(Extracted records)
(** [m = re.search(...); return int(m.group(1)) if m else None] *)
Definition extract_birads (text : string) : result PyVal :=
  match re_search birads_re text with
  | Some (Some g) => let* n := py_int g in Ok (PInt n)
  | Some None => Raise TypeError
  | None => Ok PNone
  end.

Definition density_patterns : list (regex * string) :=
  [ (Alt (lit "extremely dense") (seq [lit "density"; Star is_space; Chr "D"; WordB]), "D");
    (Alt (lit "heterogeneously dense") (seq [lit "density"; Star is_space; Chr "C"; WordB]), "C");
    (Alt (lit "scattered fibroglandular") (seq [lit "density"; Star is_space; Chr "B"; WordB]), "B");
    (Alt (lit "almost entirely fatty") (seq [lit "density"; Star is_space; Chr "A"; WordB]), "A") ].

(** [for pat, code in patterns: if re.search(pat, text): return code] and
    the value after the loop. *)
Fixpoint first_code (patterns : list (regex * string)) (text : string)
    (otherwise : string) : string :=
  match patterns with
  | [] => otherwise
  | (pat, code) :: rest =>
      if found (re_search pat text) then code else first_code rest text otherwise
  end.

Definition extract_density (text : string) : string :=
  first_code density_patterns text "unknown".

Definition extract_laterality (text : string) : string :=
  if found (re_search (Alt (lit "bilateral") (lit "both breasts")) text)
  then "bilateral"
  else if found (re_search (seq [WordB; lit "left breast"; WordB]) text)
  then "left"
  else if found (re_search (seq [WordB; lit "right breast"; WordB]) text)
  then "right"
  else "unknown".

(** ** TimeframePolicy: [timeframe_from_birads] *)

(** [{0:7, 1:365, 2:365, 3:180, 4:7, 5:7, 6:0}] *)
Definition timeframe_table : gmap Z Z :=
  <[0:=7]> (<[1:=365]> (<[2:=365]> (<[3:=180]> (<[4:=7]> (<[5:=7]> (<[6:=0]> ∅)))))).

Definition table_get (z : Z) : PyVal :=
  match timeframe_table !! z with
  | Some days => PInt days
  | None => PNone
  end.

(** [if b is None: return None] and then [table.get(b)].  A bool key is
    the integer 0 or 1; a string is hashable and equal to no key; a list
    or a dict is unhashable and [get] raises [TypeError]. *)
Definition timeframe_from_birads (b : PyVal) : result PyVal :=
  match b with
  | PNone => Ok PNone
  | PInt z => Ok (table_get z)
  | PBool t => Ok (table_get (if t then 1 else 0))
  | PStr _ => Ok PNone
  | PList _ | PDict _ => Raise TypeError
  end.

(** ** The extraction record and the enrichment merge *)

Definition K_birads : string := "birads".
Definition K_density : string := "density".
Definition K_laterality : string := "laterality".
Definition K_findings : string := "findings".
Definition K_recommendation : string := "recommendation".
Definition K_timeframe : string := "recommended_timeframe_days".

(** The dict literal of the base extraction (app.py, lines 161-172). *)
Definition make_extraction (birads density laterality timeframe : PyVal)
    : gmap string PyVal :=
  <[K_birads := birads]>
  (<[K_density := density]>
  (<[K_laterality := laterality]>
  (<[K_findings := PStr ""]>
  (<[K_recommendation := PStr ""]>
  (<[K_timeframe := timeframe]> ∅))))).

Definition base_extraction (raw_text : string) : result (gmap string PyVal) :=
  let* birads := extract_birads raw_text in
  let density := extract_density raw_text in
  let laterality := extract_laterality raw_text in
  let* timeframe := timeframe_from_birads birads in
  Ok (make_extraction birads (PStr density) (PStr laterality) timeframe).

Fixpoint is_infix (k s : string) : bool :=
  String.prefix k s
  || match s with
     | String _ s' => is_infix k s'
     | EmptyString => false
     end.

(** [v == k] for a string [k] *)
Definition eq_str (k : string) (v : PyVal) : bool :=
  match v with
  | PStr s => if string_dec s k then true else false
  | _ => false
  end.

(** [k in llm]: key of a dict, element of a list, substring of a string;
    [None], a bool and an int are not iterable. *)
Definition py_contains (k : string) (llm : PyVal) : result bool :=
  match llm with
  | PDict d => Ok (match d !! k with Some _ => true | None => false end)
  | PList l => Ok (existsb (eq_str k) l)
  | PStr s => Ok (is_infix k s)
  | PNone | PBool _ | PInt _ => Raise TypeError
  end.

(** [llm[k]] for a string [k] *)
Definition py_getitem (llm : PyVal) (k : string) : result PyVal :=
  match llm with
  | PDict d => match d !! k with Some v => Ok v | None => Raise KeyError end
  | _ => Raise TypeError
  end.

(** [v in [None, ""]] *)
Definition none_or_empty (v : PyVal) : bool :=
  match v with
  | PNone => true
  | PStr EmptyString => true
  | _ => false
  end.

(** One round of the loop body:
    [if k in llm and llm[k] not in [None, ""]: extraction[k] = llm[k]] *)
Definition override_key (llm : PyVal) (extraction : gmap string PyVal)
    (k : string) : result (gmap string PyVal) :=
  let* present := py_contains k llm in
  if present then
    let* v := py_getitem llm k in
    if none_or_empty v then Ok extraction else Ok (<[k := v]> extraction)
  else Ok extraction.

Fixpoint override_loop (llm : PyVal) (keys : list string)
    (extraction : gmap string PyVal) : result (gmap string PyVal) :=
  match keys with
  | [] => Ok extraction
  | k :: keys' =>
      let* e := override_key llm extraction k in
      override_loop llm keys' e
  end.

(** [extraction.keys()] *)
Definition dict_keys (d : gmap string PyVal) : list string :=
  (map_to_list d).*1.

(** The body of [if use_llm:] once [llm] is known (app.py, lines 177-181). *)
Definition merge (extraction : gmap string PyVal) (llm : PyVal)
    : result (gmap string PyVal) :=
  let* e := override_loop llm (dict_keys extraction) extraction in
  if is_None (dict_get e K_timeframe) then
    let* tf := timeframe_from_birads (dict_get e K_birads) in
    Ok (<[K_timeframe := tf]> e)
  else Ok e.

(** ** EnrichmentClient: [llm_extract]

    What the function reads from outside: the environment variable
    [OPENAI_API_KEY], the secrets store of Streamlit, and what the body of
    its [try] does for a key and a report: it raises (import, client,
    request or [json.loads]), or [json.loads] returns a value. *)

Inductive Reply :=
| ServiceError
| NotJson
| Json (v : PyVal).

(** [st.secrets]: without a secrets file every access raises; with one,
    [get] gives the value under [OPENAI_API_KEY] or [None]. *)
Inductive Secrets :=
| NoSecretsFile
| SecretsFile (key : option string).

Record World := {
  getenv_key : option string;
  secrets : Secrets;
  chat : string -> string -> Reply
}.

(** [st.secrets.get("OPENAI_API_KEY", None)] *)
Definition secrets_get (s : Secrets) : result (option string) :=
  match s with
  | NoSecretsFile => Raise FileNotFoundError
  | SecretsFile key => Ok key
  end.

(** [os.getenv(..) or st.secrets.get(.., None)] (app.py, line 46, before
    the [try]): the secrets store is only read when the environment gives
    nothing or the empty string.  The result [None] stands for a value that
    [if not api_key] takes as false. *)
Definition api_key (w : World) : result (option string) :=
  match getenv_key w with
  | Some (String c k) => Ok (Some (String c k))
  | _ =>
      let* v := secrets_get (secrets w) in
      match v with
      | Some (String c k) => Ok (Some (String c k))
      | _ => Ok None
      end
  end.

Definition llm_extract (w : World) (report_text : string) : result PyVal :=
  let* key := api_key w in
  match key with
  | None => Ok (PDict ∅)
  | Some key =>
      match chat w key report_text with
      | Json v => Ok v
      | ServiceError | NotJson => Ok (PDict ∅)
      end
  end.

(** The schema the prompt asks for (app.py, lines 52-63). *)
Definition is_integer (v : PyVal) : bool :=
  match v with PInt _ => true | _ => false end.

Definition is_string (v : PyVal) : bool :=
  match v with PStr _ => true | _ => false end.

Definition schema_properties : list (string * (PyVal -> bool)) :=
  [ (K_birads, is_integer); (K_density, is_string); (K_laterality, is_string);
    (K_findings, is_string); (K_recommendation, is_string);
    (K_timeframe, is_integer) ].

Definition matches_schema (v : PyVal) : bool :=
  match v with
  | PDict d =>
      forallb (fun '(k, ty) =>
                 match d !! k with Some x => ty x | None => false end)
              schema_properties
  | _ => false
  end.

(** ** The pipeline of one run: base extraction, then the optional merge *)

Definition pipeline (w : World) (use_llm : bool) (raw_text : string)
    : result (gmap string PyVal) :=
  let* extraction := base_extraction raw_text in
  if use_llm then
    let* llm := llm_extract w raw_text in
    merge extraction llm
  else Ok extraction.

(** ** FollowUpScheduler: the follow-up planner block

    [datetime.date] as the library has it: a year, a month and a day, and
    the proleptic Gregorian ordinal (day 1 is 0001-01-01) that the
    library's date arithmetic goes through. *)

Record date := mkdate { year : Z; month : Z; day : Z }.

Definition is_leap (y : Z) : bool :=
  (y mod 4 =? 0) && (negb (y mod 100 =? 0) || (y mod 400 =? 0)).

Definition days_in_month_table (m : Z) : Z :=
  match m with
  | 1 => 31 | 2 => 28 | 3 => 31 | 4 => 30 | 5 => 31 | 6 => 30
  | 7 => 31 | 8 => 31 | 9 => 30 | 10 => 31 | 11 => 30 | 12 => 31
  | _ => -1
  end.

Definition days_before_month_table (m : Z) : Z :=
  match m with
  | 1 => 0 | 2 => 31 | 3 => 59 | 4 => 90 | 5 => 120 | 6 => 151
  | 7 => 181 | 8 => 212 | 9 => 243 | 10 => 273 | 11 => 304 | 12 => 334
  | _ => -1
  end.

Definition days_before_year (y : Z) : Z :=
  let y1 := y - 1 in y1 * 365 + y1 / 4 - y1 / 100 + y1 / 400.

Definition days_in_month (y m : Z) : Z :=
  if (m =? 2) && is_leap y then 29 else days_in_month_table m.

Definition days_before_month (y m : Z) : Z :=
  days_before_month_table m + (if (2 <? m) && is_leap y then 1 else 0).

Definition ymd2ord (y m d : Z) : Z :=
  days_before_year y + days_before_month y m + d.

Definition toordinal (t : date) : Z := ymd2ord (year t) (month t) (day t).

Definition DI400Y : Z := 146097.
Definition DI100Y : Z := 36524.
Definition DI4Y : Z := 1461.
Definition MAXORDINAL : Z := 3652059.

(** [date.fromordinal], the library's [_ord2ymd]. *)
Definition fromordinal (n : Z) : date :=
  let n := n - 1 in
  let n400 := n / DI400Y in
  let n := n mod DI400Y in
  let y := n400 * 400 + 1 in
  let n100 := n / DI100Y in
  let n := n mod DI100Y in
  let n4 := n / DI4Y in
  let n := n mod DI4Y in
  let n1 := n / 365 in
  let n := n mod 365 in
  let y := y + n100 * 100 + n4 * 4 + n1 in
  if (n1 =? 4) || (n100 =? 4) then mkdate (y - 1) 12 31
  else
    let leapyear := (n1 =? 3) && (negb (n4 =? 24) || (n100 =? 3)) in
    let m := Z.shiftr (n + 50) 5 in
    let preceding :=
      days_before_month_table m + (if (2 <? m) && leapyear then 1 else 0) in
    if n <? preceding then
      let m' := m - 1 in
      let preceding' :=
        preceding
        - (days_in_month_table m' + (if (m' =? 2) && leapyear then 1 else 0)) in
      mkdate y m' (n - preceding' + 1)
    else mkdate y m (n - preceding + 1).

Exercise. A count is needed of the lines in this data that contain "EmptyString"; give the number and no other text.

Answer to this task. 2